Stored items
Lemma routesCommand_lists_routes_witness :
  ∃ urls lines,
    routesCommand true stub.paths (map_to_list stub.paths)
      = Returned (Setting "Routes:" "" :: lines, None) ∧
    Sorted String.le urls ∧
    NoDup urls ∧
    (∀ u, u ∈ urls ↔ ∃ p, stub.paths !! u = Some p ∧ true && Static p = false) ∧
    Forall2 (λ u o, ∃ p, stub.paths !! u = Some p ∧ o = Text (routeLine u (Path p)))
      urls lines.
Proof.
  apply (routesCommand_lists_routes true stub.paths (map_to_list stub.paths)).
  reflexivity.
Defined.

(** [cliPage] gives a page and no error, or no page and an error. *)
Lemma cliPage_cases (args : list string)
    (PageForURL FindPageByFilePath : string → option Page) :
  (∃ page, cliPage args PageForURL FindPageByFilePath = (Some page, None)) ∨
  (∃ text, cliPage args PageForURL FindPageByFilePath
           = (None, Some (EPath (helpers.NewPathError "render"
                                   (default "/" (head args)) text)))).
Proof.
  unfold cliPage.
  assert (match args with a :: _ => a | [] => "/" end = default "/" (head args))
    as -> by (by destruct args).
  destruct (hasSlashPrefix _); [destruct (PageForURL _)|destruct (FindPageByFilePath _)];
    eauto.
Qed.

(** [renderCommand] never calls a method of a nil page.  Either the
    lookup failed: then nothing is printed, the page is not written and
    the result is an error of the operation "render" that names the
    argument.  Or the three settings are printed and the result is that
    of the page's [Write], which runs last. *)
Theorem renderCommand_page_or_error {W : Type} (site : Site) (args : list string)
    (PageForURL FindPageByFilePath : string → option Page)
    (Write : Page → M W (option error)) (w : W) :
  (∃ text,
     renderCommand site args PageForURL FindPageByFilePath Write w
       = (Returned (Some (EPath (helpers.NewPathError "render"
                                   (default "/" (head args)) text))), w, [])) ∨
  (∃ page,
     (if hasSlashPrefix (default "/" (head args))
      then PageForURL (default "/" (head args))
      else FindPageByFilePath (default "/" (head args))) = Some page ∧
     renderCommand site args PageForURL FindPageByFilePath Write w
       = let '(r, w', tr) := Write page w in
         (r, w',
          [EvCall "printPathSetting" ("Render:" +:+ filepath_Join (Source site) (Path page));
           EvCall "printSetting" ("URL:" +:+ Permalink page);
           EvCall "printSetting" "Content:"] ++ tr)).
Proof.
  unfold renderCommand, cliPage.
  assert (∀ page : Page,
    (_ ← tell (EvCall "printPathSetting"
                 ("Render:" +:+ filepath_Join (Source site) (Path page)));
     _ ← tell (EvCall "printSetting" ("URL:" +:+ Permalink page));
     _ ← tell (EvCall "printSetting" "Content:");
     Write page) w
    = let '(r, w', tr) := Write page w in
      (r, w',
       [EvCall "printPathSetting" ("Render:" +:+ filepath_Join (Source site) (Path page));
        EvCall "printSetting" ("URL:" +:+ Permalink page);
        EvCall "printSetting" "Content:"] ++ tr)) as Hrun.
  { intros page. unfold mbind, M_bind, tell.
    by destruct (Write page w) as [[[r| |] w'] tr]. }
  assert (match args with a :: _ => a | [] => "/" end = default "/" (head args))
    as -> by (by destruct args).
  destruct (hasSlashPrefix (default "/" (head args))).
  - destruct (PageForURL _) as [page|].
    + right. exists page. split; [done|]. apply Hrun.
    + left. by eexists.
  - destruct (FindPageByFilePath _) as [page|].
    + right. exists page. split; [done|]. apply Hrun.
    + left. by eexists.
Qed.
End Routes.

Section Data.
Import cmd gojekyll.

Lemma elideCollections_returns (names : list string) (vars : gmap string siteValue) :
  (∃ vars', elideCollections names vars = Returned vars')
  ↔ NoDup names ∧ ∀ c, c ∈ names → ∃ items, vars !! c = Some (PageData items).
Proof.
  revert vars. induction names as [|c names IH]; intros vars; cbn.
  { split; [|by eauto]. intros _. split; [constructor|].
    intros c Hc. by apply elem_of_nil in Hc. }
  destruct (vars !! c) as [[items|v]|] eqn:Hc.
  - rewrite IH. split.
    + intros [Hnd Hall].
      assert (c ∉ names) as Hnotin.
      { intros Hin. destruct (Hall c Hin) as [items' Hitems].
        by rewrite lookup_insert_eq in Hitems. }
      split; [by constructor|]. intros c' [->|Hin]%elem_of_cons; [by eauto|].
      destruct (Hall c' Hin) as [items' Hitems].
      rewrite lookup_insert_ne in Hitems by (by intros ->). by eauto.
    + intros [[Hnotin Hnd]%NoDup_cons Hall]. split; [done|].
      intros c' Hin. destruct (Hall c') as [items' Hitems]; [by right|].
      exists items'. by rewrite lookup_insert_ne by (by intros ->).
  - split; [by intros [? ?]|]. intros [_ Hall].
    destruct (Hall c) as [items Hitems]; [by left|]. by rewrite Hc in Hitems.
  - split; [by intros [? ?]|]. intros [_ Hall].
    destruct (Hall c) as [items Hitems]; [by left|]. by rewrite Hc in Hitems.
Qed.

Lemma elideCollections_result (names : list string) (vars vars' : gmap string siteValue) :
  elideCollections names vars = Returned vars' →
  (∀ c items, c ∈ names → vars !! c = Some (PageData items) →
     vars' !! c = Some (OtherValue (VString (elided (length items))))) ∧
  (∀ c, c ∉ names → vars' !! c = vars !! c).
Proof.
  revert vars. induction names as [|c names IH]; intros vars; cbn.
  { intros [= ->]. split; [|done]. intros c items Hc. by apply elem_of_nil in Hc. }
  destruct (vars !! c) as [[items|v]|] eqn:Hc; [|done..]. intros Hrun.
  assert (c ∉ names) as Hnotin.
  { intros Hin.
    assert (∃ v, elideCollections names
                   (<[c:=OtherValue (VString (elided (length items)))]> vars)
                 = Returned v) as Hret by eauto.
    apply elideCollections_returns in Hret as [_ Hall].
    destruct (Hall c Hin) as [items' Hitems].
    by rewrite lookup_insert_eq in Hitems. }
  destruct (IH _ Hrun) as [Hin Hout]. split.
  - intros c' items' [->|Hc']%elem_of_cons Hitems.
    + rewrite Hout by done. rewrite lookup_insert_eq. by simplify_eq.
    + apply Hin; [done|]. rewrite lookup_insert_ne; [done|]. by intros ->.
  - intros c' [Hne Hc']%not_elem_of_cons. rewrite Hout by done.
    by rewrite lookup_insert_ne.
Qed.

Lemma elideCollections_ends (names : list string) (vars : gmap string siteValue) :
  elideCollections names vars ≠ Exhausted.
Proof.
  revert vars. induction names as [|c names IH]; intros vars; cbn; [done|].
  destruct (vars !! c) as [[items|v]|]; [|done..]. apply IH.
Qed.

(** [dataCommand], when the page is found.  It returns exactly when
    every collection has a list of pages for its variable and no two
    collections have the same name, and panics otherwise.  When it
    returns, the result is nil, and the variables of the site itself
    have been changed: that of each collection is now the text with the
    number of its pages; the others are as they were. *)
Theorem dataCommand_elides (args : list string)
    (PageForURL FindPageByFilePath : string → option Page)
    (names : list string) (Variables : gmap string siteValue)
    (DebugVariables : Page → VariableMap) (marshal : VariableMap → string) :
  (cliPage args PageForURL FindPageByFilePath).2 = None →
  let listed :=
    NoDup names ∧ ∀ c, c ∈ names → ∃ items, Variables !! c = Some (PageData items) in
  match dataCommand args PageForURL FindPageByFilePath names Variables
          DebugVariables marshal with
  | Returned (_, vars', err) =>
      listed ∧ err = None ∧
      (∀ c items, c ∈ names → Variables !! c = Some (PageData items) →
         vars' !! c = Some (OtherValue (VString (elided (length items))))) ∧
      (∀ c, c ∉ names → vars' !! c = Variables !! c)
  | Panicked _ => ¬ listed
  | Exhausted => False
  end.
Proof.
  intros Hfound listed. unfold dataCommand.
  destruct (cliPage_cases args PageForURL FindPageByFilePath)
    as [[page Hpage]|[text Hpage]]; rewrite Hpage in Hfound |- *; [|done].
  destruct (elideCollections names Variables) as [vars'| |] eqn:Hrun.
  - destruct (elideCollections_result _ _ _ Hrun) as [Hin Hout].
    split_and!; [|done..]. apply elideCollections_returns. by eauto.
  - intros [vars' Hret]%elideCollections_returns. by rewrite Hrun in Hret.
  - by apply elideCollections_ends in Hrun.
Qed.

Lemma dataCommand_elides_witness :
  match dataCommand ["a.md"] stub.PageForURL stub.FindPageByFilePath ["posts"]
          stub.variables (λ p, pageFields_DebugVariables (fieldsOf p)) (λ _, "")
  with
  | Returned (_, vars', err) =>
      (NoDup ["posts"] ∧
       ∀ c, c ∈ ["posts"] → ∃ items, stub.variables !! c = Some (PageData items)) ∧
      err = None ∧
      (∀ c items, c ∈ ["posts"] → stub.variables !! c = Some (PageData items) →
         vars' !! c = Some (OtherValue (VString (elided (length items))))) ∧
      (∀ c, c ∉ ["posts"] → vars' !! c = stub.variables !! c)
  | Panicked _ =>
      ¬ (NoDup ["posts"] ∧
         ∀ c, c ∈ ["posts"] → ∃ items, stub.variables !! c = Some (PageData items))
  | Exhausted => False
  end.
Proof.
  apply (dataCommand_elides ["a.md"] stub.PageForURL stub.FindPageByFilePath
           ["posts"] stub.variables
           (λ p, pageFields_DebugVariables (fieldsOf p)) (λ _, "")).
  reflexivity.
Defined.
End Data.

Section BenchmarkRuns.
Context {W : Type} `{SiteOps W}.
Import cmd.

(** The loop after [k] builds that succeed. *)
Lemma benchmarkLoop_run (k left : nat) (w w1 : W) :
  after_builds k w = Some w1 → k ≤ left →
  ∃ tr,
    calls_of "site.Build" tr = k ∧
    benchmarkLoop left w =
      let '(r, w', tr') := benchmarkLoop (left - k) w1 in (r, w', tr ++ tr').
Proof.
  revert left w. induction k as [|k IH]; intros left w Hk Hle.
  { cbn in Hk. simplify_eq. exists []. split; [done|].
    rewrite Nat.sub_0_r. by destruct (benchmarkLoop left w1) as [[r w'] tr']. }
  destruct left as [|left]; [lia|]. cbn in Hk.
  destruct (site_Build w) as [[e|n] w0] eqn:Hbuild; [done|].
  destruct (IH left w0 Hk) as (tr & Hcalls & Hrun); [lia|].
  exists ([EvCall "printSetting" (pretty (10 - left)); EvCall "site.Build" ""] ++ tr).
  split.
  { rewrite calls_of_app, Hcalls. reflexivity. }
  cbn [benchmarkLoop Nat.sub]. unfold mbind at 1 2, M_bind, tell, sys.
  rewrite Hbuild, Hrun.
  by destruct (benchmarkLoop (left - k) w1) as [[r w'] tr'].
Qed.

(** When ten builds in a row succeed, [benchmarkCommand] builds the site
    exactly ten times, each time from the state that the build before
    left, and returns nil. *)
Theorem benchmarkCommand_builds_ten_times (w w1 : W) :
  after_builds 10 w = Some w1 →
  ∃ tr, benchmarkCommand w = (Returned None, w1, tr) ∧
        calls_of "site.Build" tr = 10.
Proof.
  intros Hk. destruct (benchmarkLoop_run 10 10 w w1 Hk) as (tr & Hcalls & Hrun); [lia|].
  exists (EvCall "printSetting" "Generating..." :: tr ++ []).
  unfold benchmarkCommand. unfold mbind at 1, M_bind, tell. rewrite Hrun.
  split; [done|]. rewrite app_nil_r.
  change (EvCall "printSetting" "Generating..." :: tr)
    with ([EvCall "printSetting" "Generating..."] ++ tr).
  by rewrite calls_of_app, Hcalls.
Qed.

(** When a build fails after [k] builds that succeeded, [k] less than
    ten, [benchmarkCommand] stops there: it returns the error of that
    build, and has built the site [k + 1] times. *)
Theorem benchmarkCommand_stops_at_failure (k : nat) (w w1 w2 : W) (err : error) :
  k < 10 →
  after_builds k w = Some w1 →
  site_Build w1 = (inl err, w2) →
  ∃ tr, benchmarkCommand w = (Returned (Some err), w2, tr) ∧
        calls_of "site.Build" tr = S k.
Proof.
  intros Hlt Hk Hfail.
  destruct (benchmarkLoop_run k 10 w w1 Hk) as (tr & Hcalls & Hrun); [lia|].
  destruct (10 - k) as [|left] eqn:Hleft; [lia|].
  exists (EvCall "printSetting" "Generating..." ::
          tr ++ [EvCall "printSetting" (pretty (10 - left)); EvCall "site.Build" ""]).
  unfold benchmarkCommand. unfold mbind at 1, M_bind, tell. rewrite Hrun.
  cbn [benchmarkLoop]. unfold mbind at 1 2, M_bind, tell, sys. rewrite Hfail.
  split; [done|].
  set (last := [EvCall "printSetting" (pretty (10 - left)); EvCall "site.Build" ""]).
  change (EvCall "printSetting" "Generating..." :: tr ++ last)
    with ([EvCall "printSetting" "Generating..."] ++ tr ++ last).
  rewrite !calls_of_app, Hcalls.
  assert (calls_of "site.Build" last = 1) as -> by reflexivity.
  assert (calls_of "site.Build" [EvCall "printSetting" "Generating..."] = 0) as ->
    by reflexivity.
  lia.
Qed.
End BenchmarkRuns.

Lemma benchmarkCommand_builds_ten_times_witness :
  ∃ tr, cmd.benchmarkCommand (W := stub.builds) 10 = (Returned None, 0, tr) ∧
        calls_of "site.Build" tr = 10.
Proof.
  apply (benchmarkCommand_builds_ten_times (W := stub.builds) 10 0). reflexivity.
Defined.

**Instructions to follow**
All lines with the word "Theorem" need to be copied from the data above.

**Result**
Theorem renderCommand_page_or_error {W : Type} (site : Site) (args : list string)
Theorem dataCommand_elides (args : list string)
Theorem benchmarkCommand_builds_ten_times (w w1 : W) :
Theorem benchmarkCommand_stops_at_failure (k : nat) (w w1 w2 : W) (err : error) :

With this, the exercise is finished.